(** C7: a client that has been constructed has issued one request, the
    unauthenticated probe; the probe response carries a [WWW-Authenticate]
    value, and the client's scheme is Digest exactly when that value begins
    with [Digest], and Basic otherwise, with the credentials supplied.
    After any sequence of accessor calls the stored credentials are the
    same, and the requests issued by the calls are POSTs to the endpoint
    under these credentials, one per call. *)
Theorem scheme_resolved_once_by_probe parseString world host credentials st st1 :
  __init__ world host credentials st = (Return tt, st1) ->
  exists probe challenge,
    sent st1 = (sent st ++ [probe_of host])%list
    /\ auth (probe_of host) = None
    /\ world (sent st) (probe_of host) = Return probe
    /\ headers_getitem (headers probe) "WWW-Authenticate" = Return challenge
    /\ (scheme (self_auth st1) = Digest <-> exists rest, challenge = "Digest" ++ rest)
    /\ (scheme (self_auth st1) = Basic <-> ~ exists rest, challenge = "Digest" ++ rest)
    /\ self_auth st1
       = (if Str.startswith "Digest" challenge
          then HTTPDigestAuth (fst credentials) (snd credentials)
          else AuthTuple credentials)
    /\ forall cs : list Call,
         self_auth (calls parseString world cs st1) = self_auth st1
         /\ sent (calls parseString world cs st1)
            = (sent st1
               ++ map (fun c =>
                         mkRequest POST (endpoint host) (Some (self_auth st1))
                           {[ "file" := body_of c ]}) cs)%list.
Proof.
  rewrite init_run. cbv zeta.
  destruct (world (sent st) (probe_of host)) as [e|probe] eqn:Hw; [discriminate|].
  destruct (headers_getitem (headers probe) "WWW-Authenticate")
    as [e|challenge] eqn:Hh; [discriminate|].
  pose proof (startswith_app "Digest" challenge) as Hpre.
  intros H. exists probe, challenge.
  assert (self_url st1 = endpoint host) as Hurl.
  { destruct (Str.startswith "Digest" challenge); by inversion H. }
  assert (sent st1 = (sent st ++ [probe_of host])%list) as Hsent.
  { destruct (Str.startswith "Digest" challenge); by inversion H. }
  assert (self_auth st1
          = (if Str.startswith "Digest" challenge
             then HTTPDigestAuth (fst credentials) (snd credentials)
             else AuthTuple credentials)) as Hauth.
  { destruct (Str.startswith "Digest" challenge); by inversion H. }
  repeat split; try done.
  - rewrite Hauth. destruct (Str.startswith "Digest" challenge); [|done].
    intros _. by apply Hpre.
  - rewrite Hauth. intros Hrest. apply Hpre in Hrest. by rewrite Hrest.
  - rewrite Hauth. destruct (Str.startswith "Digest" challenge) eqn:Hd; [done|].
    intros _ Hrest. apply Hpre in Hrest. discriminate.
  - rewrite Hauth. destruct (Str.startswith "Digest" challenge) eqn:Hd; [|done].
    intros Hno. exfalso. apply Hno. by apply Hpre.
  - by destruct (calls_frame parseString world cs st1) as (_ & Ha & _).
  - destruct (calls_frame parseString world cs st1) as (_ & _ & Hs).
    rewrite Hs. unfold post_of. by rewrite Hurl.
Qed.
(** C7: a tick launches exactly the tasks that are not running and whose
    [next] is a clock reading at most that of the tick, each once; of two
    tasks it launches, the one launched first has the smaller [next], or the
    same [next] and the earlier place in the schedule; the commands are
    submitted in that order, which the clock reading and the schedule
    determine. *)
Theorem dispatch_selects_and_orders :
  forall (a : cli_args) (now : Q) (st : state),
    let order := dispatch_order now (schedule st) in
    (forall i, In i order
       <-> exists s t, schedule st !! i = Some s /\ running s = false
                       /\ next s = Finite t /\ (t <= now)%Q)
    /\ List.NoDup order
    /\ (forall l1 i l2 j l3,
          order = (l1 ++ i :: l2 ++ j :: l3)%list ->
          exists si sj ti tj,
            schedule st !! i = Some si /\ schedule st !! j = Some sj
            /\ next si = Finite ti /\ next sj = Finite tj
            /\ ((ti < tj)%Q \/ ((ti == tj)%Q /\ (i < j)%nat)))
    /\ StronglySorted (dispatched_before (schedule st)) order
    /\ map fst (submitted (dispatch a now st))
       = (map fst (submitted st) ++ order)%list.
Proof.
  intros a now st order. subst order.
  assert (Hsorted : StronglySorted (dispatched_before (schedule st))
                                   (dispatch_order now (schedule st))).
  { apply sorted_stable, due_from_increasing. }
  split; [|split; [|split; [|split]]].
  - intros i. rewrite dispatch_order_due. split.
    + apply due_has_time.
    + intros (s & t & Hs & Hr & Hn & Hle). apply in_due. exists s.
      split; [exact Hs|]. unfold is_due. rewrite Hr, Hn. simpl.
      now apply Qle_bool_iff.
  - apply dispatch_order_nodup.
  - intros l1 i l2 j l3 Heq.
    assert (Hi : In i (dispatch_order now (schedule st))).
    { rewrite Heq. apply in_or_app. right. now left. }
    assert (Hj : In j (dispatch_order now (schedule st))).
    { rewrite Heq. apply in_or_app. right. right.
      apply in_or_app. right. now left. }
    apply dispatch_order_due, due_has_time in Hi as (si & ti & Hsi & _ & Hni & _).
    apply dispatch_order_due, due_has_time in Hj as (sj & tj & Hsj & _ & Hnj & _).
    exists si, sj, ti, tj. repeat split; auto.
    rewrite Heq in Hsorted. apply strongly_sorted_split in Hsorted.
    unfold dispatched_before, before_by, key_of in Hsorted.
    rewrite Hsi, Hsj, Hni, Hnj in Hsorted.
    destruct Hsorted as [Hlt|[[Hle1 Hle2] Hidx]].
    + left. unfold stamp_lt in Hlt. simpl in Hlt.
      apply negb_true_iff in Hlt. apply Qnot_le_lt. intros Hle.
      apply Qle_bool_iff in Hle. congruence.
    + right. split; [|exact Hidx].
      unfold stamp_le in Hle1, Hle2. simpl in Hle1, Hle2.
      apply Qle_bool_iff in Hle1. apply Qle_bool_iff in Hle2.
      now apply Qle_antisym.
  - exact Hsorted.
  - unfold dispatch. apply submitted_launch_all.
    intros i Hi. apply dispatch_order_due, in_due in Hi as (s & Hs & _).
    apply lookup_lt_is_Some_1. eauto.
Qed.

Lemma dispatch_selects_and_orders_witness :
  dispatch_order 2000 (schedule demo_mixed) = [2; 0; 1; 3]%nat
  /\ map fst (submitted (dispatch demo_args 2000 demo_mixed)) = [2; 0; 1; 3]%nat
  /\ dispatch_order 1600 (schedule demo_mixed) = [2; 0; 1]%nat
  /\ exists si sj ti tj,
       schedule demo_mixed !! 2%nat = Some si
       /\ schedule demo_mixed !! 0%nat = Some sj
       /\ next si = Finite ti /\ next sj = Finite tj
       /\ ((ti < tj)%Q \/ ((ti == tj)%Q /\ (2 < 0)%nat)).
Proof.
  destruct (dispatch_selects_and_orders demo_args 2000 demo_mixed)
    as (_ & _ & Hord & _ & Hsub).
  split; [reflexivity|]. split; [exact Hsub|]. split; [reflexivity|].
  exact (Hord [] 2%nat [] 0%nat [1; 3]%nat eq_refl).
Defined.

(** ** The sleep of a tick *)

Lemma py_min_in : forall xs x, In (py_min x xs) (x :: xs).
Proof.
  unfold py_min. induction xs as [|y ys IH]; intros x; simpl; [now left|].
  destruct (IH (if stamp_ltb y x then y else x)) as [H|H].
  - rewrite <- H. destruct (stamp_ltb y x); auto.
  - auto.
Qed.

------

- **What the exercise asks**
Repeat the records above exactly.

- **Completed task**
(** C7: a client that has been constructed has issued one request, the
    unauthenticated probe; the probe response carries a [WWW-Authenticate]
    value, and the client's scheme is Digest exactly when that value begins
    with [Digest], and Basic otherwise, with the credentials supplied.
    After any sequence of accessor calls the stored credentials are the
    same, and the requests issued by the calls are POSTs to the endpoint
    under these credentials, one per call. *)
Theorem scheme_resolved_once_by_probe parseString world host credentials st st1 :
  __init__ world host credentials st = (Return tt, st1) ->
  exists probe challenge,
    sent st1 = (sent st ++ [probe_of host])%list
    /\ auth (probe_of host) = None
    /\ world (sent st) (probe_of host) = Return probe
    /\ headers_getitem (headers probe) "WWW-Authenticate" = Return challenge
    /\ (scheme (self_auth st1) = Digest <-> exists rest, challenge = "Digest" ++ rest)
    /\ (scheme (self_auth st1) = Basic <-> ~ exists rest, challenge = "Digest" ++ rest)
    /\ self_auth st1
       = (if Str.startswith "Digest" challenge
          then HTTPDigestAuth (fst credentials) (snd credentials)
          else AuthTuple credentials)
    /\ forall cs : list Call,
         self_auth (calls parseString world cs st1) = self_auth st1
         /\ sent (calls parseString world cs st1)
            = (sent st1
               ++ map (fun c =>
                         mkRequest POST (endpoint host) (Some (self_auth st1))
                           {[ "file" := body_of c ]}) cs)%list.
Proof.
  rewrite init_run. cbv zeta.
  destruct (world (sent st) (probe_of host)) as [e|probe] eqn:Hw; [discriminate|].
  destruct (headers_getitem (headers probe) "WWW-Authenticate")
    as [e|challenge] eqn:Hh; [discriminate|].
  pose proof (startswith_app "Digest" challenge) as Hpre.
  intros H. exists probe, challenge.
  assert (self_url st1 = endpoint host) as Hurl.
  { destruct (Str.startswith "Digest" challenge); by inversion H. }
  assert (sent st1 = (sent st ++ [probe_of host])%list) as Hsent.
  { destruct (Str.startswith "Digest" challenge); by inversion H. }
  assert (self_auth st1
          = (if Str.startswith "Digest" challenge
             then HTTPDigestAuth (fst credentials) (snd credentials)
             else AuthTuple credentials)) as Hauth.
  { destruct (Str.startswith "Digest" challenge); by inversion H. }
  repeat split; try done.
  - rewrite Hauth. destruct (Str.startswith "Digest" challenge); [|done].
    intros _. by apply Hpre.
  - rewrite Hauth. intros Hrest. apply Hpre in Hrest. by rewrite Hrest.
  - rewrite Hauth. destruct (Str.startswith "Digest" challenge) eqn:Hd; [done|].
    intros _ Hrest. apply Hpre in Hrest. discriminate.
  - rewrite Hauth. destruct (Str.startswith "Digest" challenge) eqn:Hd; [|done].
    intros Hno. exfalso. apply Hno. by apply Hpre.
  - by destruct (calls_frame parseString world cs st1) as (_ & Ha & _).
  - destruct (calls_frame parseString world cs st1) as (_ & _ & Hs).
    rewrite Hs. unfold post_of. by rewrite Hurl.
Qed.
(** C7: a tick launches exactly the tasks that are not running and whose
    [next] is a clock reading at most that of the tick, each once; of two
    tasks it launches, the one launched first has the smaller [next], or the
    same [next] and the earlier place in the schedule; the commands are
    submitted in that order, which the clock reading and the schedule
    determine. *)
Theorem dispatch_selects_and_orders :
  forall (a : cli_args) (now : Q) (st : state),
    let order := dispatch_order now (schedule st) in
    (forall i, In i order
       <-> exists s t, schedule st !! i = Some s /\ running s = false
                       /\ next s = Finite t /\ (t <= now)%Q)
    /\ List.NoDup order
    /\ (forall l1 i l2 j l3,
          order = (l1 ++ i :: l2 ++ j :: l3)%list ->
          exists si sj ti tj,
            schedule st !! i = Some si /\ schedule st !! j = Some sj
            /\ next si = Finite ti /\ next sj = Finite tj
            /\ ((ti < tj)%Q \/ ((ti == tj)%Q /\ (i < j)%nat)))
    /\ StronglySorted (dispatched_before (schedule st)) order
    /\ map fst (submitted (dispatch a now st))
       = (map fst (submitted st) ++ order)%list.
Proof.
  intros a now st order. subst order.
  assert (Hsorted : StronglySorted (dispatched_before (schedule st))
                                   (dispatch_order now (schedule st))).
  { apply sorted_stable, due_from_increasing. }
  split; [|split; [|split; [|split]]].
  - intros i. rewrite dispatch_order_due. split.
    + apply due_has_time.
    + intros (s & t & Hs & Hr & Hn & Hle). apply in_due. exists s.
      split; [exact Hs|]. unfold is_due. rewrite Hr, Hn. simpl.
      now apply Qle_bool_iff.
  - apply dispatch_order_nodup.
  - intros l1 i l2 j l3 Heq.
    assert (Hi : In i (dispatch_order now (schedule st))).
    { rewrite Heq. apply in_or_app. right. now left. }
    assert (Hj : In j (dispatch_order now (schedule st))).
    { rewrite Heq. apply in_or_app. right. right.
      apply in_or_app. right. now left. }
    apply dispatch_order_due, due_has_time in Hi as (si & ti & Hsi & _ & Hni & _).
    apply dispatch_order_due, due_has_time in Hj as (sj & tj & Hsj & _ & Hnj & _).
    exists si, sj, ti, tj. repeat split; auto.
    rewrite Heq in Hsorted. apply strongly_sorted_split in Hsorted.
    unfold dispatched_before, before_by, key_of in Hsorted.
    rewrite Hsi, Hsj, Hni, Hnj in Hsorted.
    destruct Hsorted as [Hlt|[[Hle1 Hle2] Hidx]].
    + left. unfold stamp_lt in Hlt. simpl in Hlt.
      apply negb_true_iff in Hlt. apply Qnot_le_lt. intros Hle.
      apply Qle_bool_iff in Hle. congruence.
    + right. split; [|exact Hidx].
      unfold stamp_le in Hle1, Hle2. simpl in Hle1, Hle2.
      apply Qle_bool_iff in Hle1. apply Qle_bool_iff in Hle2.
      now apply Qle_antisym.
  - exact Hsorted.
  - unfold dispatch. apply submitted_launch_all.
    intros i Hi. apply dispatch_order_due, in_due in Hi as (s & Hs & _).
    apply lookup_lt_is_Some_1. eauto.
Qed.

Lemma dispatch_selects_and_orders_witness :
  dispatch_order 2000 (schedule demo_mixed) = [2; 0; 1; 3]%nat
  /\ map fst (submitted (dispatch demo_args 2000 demo_mixed)) = [2; 0; 1; 3]%nat
  /\ dispatch_order 1600 (schedule demo_mixed) = [2; 0; 1]%nat
  /\ exists si sj ti tj,
       schedule demo_mixed !! 2%nat = Some si
       /\ schedule demo_mixed !! 0%nat = Some sj
       /\ next si = Finite ti /\ next sj = Finite tj
       /\ ((ti < tj)%Q \/ ((ti == tj)%Q /\ (2 < 0)%nat)).
Proof.
  destruct (dispatch_selects_and_orders demo_args 2000 demo_mixed)
    as (_ & _ & Hord & _ & Hsub).
  split; [reflexivity|]. split; [exact Hsub|]. split; [reflexivity|].
  exact (Hord [] 2%nat [] 0%nat [1; 3]%nat eq_refl).
Defined.

(** ** The sleep of a tick *)

Lemma py_min_in : forall xs x, In (py_min x xs) (x :: xs).
Proof.
  unfold py_min. induction xs as [|y ys IH]; intros x; simpl; [now left|].
  destruct (IH (if stamp_ltb y x then y else x)) as [H|H].
  - rewrite <- H. destruct (stamp_ltb y x); auto.
  - auto.
Qed.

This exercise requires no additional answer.